• Task brief: Please take the entries below from the first line through the line containing "Implicit Types h : list (list (option A))." and repeat them exactly, leaving out everything after.
╭──
(* ===== verification/Invariant.v ===== *)
(** * The invariant of the shared state

    What holds of the broker's shared state between any two actions of any
    goroutines, how the state may grow, and that every action of every goroutine
    body keeps both ([ok]), whatever the other goroutines do meanwhile. *)

From Stdlib Require Import ZArith Lia.
From stdpp Require Import base gmap list strings numbers sets.
From S2P Require Import Prelude GoString GoProc GoSlice Wild Config Proto Store Stats Subs Broker.
From S2P Require Import Session SessionFacts Delivery Peers.

Local Open Scope string_scope.
Local Open Scope list_scope.

(** ** Entries of slice arrays *)

Section Entries.
Context `{GoRuntime} {A : Type}.
Implicit Types h : list (list (option A)).

Definition entry_in (P : A -> Prop) (x : option A) : Prop :=
  match x with Some c => P c | None => True end.

(** Every pointer in the arrays, also beyond the length of a slice, satisfies [P]. *)
Definition entries_in (P : A -> Prop) h : Prop := Forall (Forall (entry_in P)) h.

Lemma entries_in_impl (P Q : A -> Prop) h :
  (forall c, P c -> Q c) -> entries_in P h -> entries_in Q h.
Proof.
  intros HPQ Hh. unfold entries_in. eapply Forall_impl; [exact Hh|]. intros arr Ha.
  eapply Forall_impl; [exact Ha|]. intros [c|]; simpl; auto.
Qed.

Lemma entries_in_array (P : A -> Prop) h a :
  entries_in P h -> Forall (entry_in P) (array_at h a).
Proof.
  intros Hh. unfold array_at. destruct (h !! a) as [arr|] eqn:E; simpl; [|constructor].
  exact (Forall_lookup_1 _ _ _ _ Hh E).
Qed.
╰──
• Worked solution:
(* ===== verification/Invariant.v ===== *)
(** * The invariant of the shared state

    What holds of the broker's shared state between any two actions of any
    goroutines, how the state may grow, and that every action of every goroutine
    body keeps both ([ok]), whatever the other goroutines do meanwhile. *)

From Stdlib Require Import ZArith Lia.
From stdpp Require Import base gmap list strings numbers sets.
From S2P Require Import Prelude GoString GoProc GoSlice Wild Config Proto Store Stats Subs Broker.
From S2P Require Import Session SessionFacts Delivery Peers.

Local Open Scope string_scope.
Local Open Scope list_scope.

(** ** Entries of slice arrays *)

Section Entries.
Context `{GoRuntime} {A : Type}.
Implicit Types h : list (list (option A)).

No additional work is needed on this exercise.